__Assignment__:
Among the entries below, extract exactly the lines that run from the one with "pass (tcg/tcg.c) rewrite" through the one with "as tcg/README gives", both ends included.

__Extracted records__:
(* ===== verification/Prelude.v ===== *)
(** * The emulator's device models, snapshots, timers and translator

    This library models parts of an Android/x86 emulator derived from QEMU and
    proves them correct.  File names below are under src/.

    ** The program

    A machine is a set of devices whose register accesses come from the guest
    CPU.  Its code is translated block by block: a front end emits intermediate
    operations (tcg/tcg-op.h), the optimiser (tcg/optimize.c) and the liveness
    pass (tcg/tcg.c) rewrite them, a register allocator and a back end emit host
    code.  Devices raise interrupts through an interrupt controller (the
    Goldfish controller on ARM and MIPS, a pair of 8259s on the PC), arm timers
    on the timer lists that the main loop runs (qemu-timer.c), exchange bytes
    with the host, and are saved to and restored from snapshot streams
    (savevm.c).  The Goldfish devices are found by the guest by enumerating
    their bus (hw/android/goldfish/device.c).

    ** The library

    - [Prelude] (this file): fixed-width integers and bits, the monad of device
      code with faults and a trace of effects, lists, guest memory, tactics.
    - [Stream], [QemuFile]: savevm.c.  [Stream] has the encoders over the
      classes [Sink] and [Source]; [Snapshot] is the contract of a device's save
      and load functions, proved by each device against those classes;
      [QemuFile] proves that the buffered file is such a sink and source.
    - [Interrupt]: hw/android/goldfish/interrupt.c; the class [IrqController] is
      what it promises to devices.
    - [Pic8259]: hw/intc/i8259.c, with and without the targets that lower the
      parent line.
    - [ArmCpu]: the processor modes and the status register of target-arm/cpu.h
      and target-arm/helper.c.
    - [QemuTimer]: qemu-timer.c; the class [AlarmClock] is what one timer of a
      list promises to the device that owns it.
    - [Bus], [Timer], [Tty], [Events], [Battery], [Pipe], [Nand]: device.c,
      timer.c, tty.c, events_device.c, battery.c, pipe.c and nand.c of
      hw/android/goldfish.
    - [Ps2], [Pit]: hw/input/ps2.c and hw/timer/i8254.c.
    - [HostUtils]: util/host-utils.c, include/qemu/host-utils.h and
      include/qemu/bitops.h.
    - [TcgOp]: the intermediate code (tcg/tcg-opc.h, tcg/tcg.h) and its meaning
      as tcg/README gives it, on a 64-bit host.  [TcgOpt]: tcg/optimize.c.
      [TcgRing], [TcgArith], [TcgBits], [TcgSem], [TcgSound], [TcgStep] and
      [TcgProg] prove it correct, from the array of facts up to whole blocks.
      [TcgShape]: what it writes back, without regard to values.  [TcgLive]: the
      liveness pass of tcg/tcg.c.  [TcgGen]: the two passes in the order of
      [tcg_gen_code_common].
    - [TcgReg]: the register allocator of tcg/tcg.c, over the record [Target] of
      a back end; its output is a list of host instructions, and [TcgHost] says
      what these do to registers and memory.  [TcgMeaning]: an operation means
      on its places what it means on temporaries.  [TcgPlace]: the invariant of
      the allocator's tables and the relation of a host to a state of the
      intermediate code.  [TcgMove], [TcgAlloc], [TcgSim], [TcgSimOp],
      [TcgSimMov], [TcgSimCall]: each step, and each kind of operation, keeps
      both.  [TcgMarks]: what the marks of the liveness pass promise the
      allocator.  [TcgFit]: the decidable check of a block; [TcgKeep]: the
      optimiser keeps it.  [TcgCode]: whole blocks, jumps included.
    - [TcgTarget]: the constraint strings of a back end, and a decision procedure
      for what the allocator asks of them.  [TcgX86]: the tables of
      tcg/i386/tcg-target.c for x86-64.  [TcgMain]: the code generator composed,
      and its theorems.
    - [TcgTemp]: the translation context while a block is translated (tcg/tcg.c:
      globals, temporaries and their free lists, labels, calls of helpers).
      [TcgFront]: the generators of tcg/tcg-op.h, which front ends call, over the
      record [TargetHas] of the host's optional operations; the [_i32] and [_i64]
      versions of a generator are one definition over the width.  [TcgEmit]: what
      a generator promises ([denotes]).  [TcgDenote]: what each emitted operation
      denotes.  [TcgFrontOk], [TcgFrontSeq], [TcgFrontWide], [TcgFrontMixed]: the
      generators one by one: arithmetic and constants; sequences that stand in for
      an operation; comparisons, divisions and double words; mixed widths,
      branches and memory.  [TcgFrontMain]: what generators emit passes the checks
      of the later passes, down to host code.  [TcgGuest]: the theorems.

    Definitions keep the names of the C code.  A register access of a device is
    a function from its state to an outcome, a new state and a trace of effects
    (interrupt lines driven, bytes sent, calls to other components); a fault
    stands for what the code cannot survive (an access outside an array, a
    failed assertion, a division that traps).  Host services are arguments.

    ** What is proved

    Each theorem's comment states its conditions; the chief ones are given here.

    - Front end.  [TcgGuest.TcgGuest.front_end_correct]: generator calls that
      denote a change of the guest's state become, through all later passes, host
      code that makes that change.  The other theorems of [TcgGuest] give the
      denotations, for a host with any set of optional operations: a sequence of
      shifts and masks computes what the operation it stands in for does (but a
      rotation by a variable that is zero).
      Denotations compose ([TcgEmit.TcgEmit.denotes_seq] and the rules beside it):
      a front end's translation of an instruction is proved by them.
    - Translator.  [TcgMain.TcgMain.tcg_gen_code_correct]: optimiser, liveness
      pass and register allocator return, and the host code they leave runs as
      the block does, for blocks that write no fixed global and widen no 32-bit
      temporary, but that folding a signed division may stop the optimiser;
      [TcgMain.TcgMain.x86_gen_code_correct] for the tables of
      x86-64, which [TcgMain.TcgMain.x86_table_complete] shows to have a register
      for every operand.  [TcgProg.TcgProg.tcg_optimize_correct]: the optimised
      block runs in step with the block, with the same effects and the same value in
      every temporary (no [muluh_i64], [mulsh_i64], nor [or] of a temporary with itself);
      [TcgLive.TcgLive.tcg_liveness_correct]: so does what the
      liveness pass leaves, as far as globals and the world go, and
      [TcgGen.TcgGen.tcg_gen_code_passes_correct] composes the two;
      [TcgMain.TcgMain.tcg_reg_alloc_correct] is the allocator's.  The parts:
      the search of the circular lists of copies ends, folding is exact, the
      masks of known-zero bits are sound, the rewritings keep typing, the marks
      for the register allocator are exact, the buffers may be rewritten in
      place.
    - Interrupts.  The hand-kept counter of the Goldfish controller is right in
      every reachable state; the 8259 pair faults only on a level-triggered ICW1,
      grants the best unmasked request, nests and rotates as specified, and drives
      its output.
    - Processor.  A write of the ARM status register changes the bits of its mask
      and no others, and a change of mode loses no register.
    - Time.  A pass over a timer list ends and fires exactly what expired, in
      order, if callbacks arm timers only for the future; arming keeps the list sorted; deadlines are right; the alarm of the
      Goldfish timer and the counters of the 8254 interrupt when they should (the
      rate generator up to the first edge on a whole nanosecond).
    - Queues.  The bytes or events that the event device, the serial port and
      the PS/2 devices hand out are those they took, in order (events as long as
      none arrives at the one bad fill level of the ring); a wake of a pipe
      is delivered.
    - Storage.  NAND writes and erases store exactly the addressed range, and
      reading returns it, when the host's file system does not fail; when it
      does, the guest is told that all is well.
    - Snapshots.  Encoders, files and devices restore what was saved.
    - Defects.  Theorems that describe where the code loses events, interrupts
      or data say so in their comments.

    ** Bounds and fuel

    A division is C's: it has no value for a zero divisor, nor for the most
    negative value by -1 ([HostUtils.c_quot] and the definitions beside it).  A
    shift by the width or more, which C leaves undefined too, takes the count
    modulo the width, as the hosts do.

    Loops are structural on what they walk, or take fuel that a theorem shows to
    be enough: [ring_fuel] of the copy lists is the number of temporaries, the
    pass over a timer list takes one step for each timer its callbacks leave
    armed, the file loops one step for each byte and refill, the priority search
    of the 8259 eight.  [Tcg.run] executes as many operations as it is given;
    the theorems about it hold for every number.  [TcgHost.hrun] executes as
    many host instructions, and the theorems give a number that is enough for a
    run of the block.

    ** Not modelled

    The decoders of guest instructions and the encoding of host instructions;
    generators for hosts of 32 bits and for hosts that extend call arguments
    ([TCG_TARGET_EXTEND_ARGS]); the composition down to host code is for
    straight-line code, whose labels are the exits of the block (a block with
    labels inside is covered from its intermediate code on), and for operations
    that do not widen a temporary ([strict]; see the end of this list);
    the passes of builds without liveness analysis; a call without
    [TCG_CALL_NO_WRITE_GLOBALS] but with [TCG_CALL_NO_SIDE_EFFECTS] (the
    condition-code helpers of the i386 target)
    is outside the liveness theorem.  Old guest loads and stores and [nop1] to
    [nop3] are not in the intermediate code modelled; the argument buffer is
    kept as one list for each operation.  Files with [writev_buffer], the
    console, user interface, audio, video, block and network back ends, user
    networking and the remaining devices (APIC, keyboard controller, CMOS clock,
    serial port, DMA) are left out, as are pure host I/O and vendored code.
    Of target-arm only the status register and the modes are modelled.  The host
    service of a pipe makes its upcalls between register accesses.  The partial
    register writes of the x86 byte and word deposits are below the model's host
    instructions, which leave 32-bit results with a cleared upper half; the check
    of the last paragraph keeps them from being observed.
    The theorems about the code generator check the block the front end gives:
    an operation of 64 bits reads no temporary of 32 bits.  Front ends do widen
    one (they pass it to [ext32u_i64] and [ext32s_i64]); the host's upper half is
    then what the back end left there, and
    [TcgMain.TcgMain.widened_word_diverges] shows that the optimiser relies on
    more than the back end gives. *)
From Stdlib Require Import ZArith Lia Bool Btauto.
From stdpp Require Import base numbers list.
Local Open Scope Z_scope.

__Result of the exercise__:
    pass (tcg/tcg.c) rewrite them, a register allocator and a back end emit host
    code.  Devices raise interrupts through an interrupt controller (the
    Goldfish controller on ARM and MIPS, a pair of 8259s on the PC), arm timers
    on the timer lists that the main loop runs (qemu-timer.c), exchange bytes
    with the host, and are saved to and restored from snapshot streams
    (savevm.c).  The Goldfish devices are found by the guest by enumerating
    their bus (hw/android/goldfish/device.c).

    ** The library

    - [Prelude] (this file): fixed-width integers and bits, the monad of device
      code with faults and a trace of effects, lists, guest memory, tactics.
    - [Stream], [QemuFile]: savevm.c.  [Stream] has the encoders over the
      classes [Sink] and [Source]; [Snapshot] is the contract of a device's save
      and load functions, proved by each device against those classes;
      [QemuFile] proves that the buffered file is such a sink and source.
    - [Interrupt]: hw/android/goldfish/interrupt.c; the class [IrqController] is
      what it promises to devices.
    - [Pic8259]: hw/intc/i8259.c, with and without the targets that lower the
      parent line.
    - [ArmCpu]: the processor modes and the status register of target-arm/cpu.h
      and target-arm/helper.c.
    - [QemuTimer]: qemu-timer.c; the class [AlarmClock] is what one timer of a
      list promises to the device that owns it.
    - [Bus], [Timer], [Tty], [Events], [Battery], [Pipe], [Nand]: device.c,
      timer.c, tty.c, events_device.c, battery.c, pipe.c and nand.c of
      hw/android/goldfish.
    - [Ps2], [Pit]: hw/input/ps2.c and hw/timer/i8254.c.
    - [HostUtils]: util/host-utils.c, include/qemu/host-utils.h and
      include/qemu/bitops.h.
    - [TcgOp]: the intermediate code (tcg/tcg-opc.h, tcg/tcg.h) and its meaning
      as tcg/README gives it, on a 64-bit host.  [TcgOpt]: tcg/optimize.c.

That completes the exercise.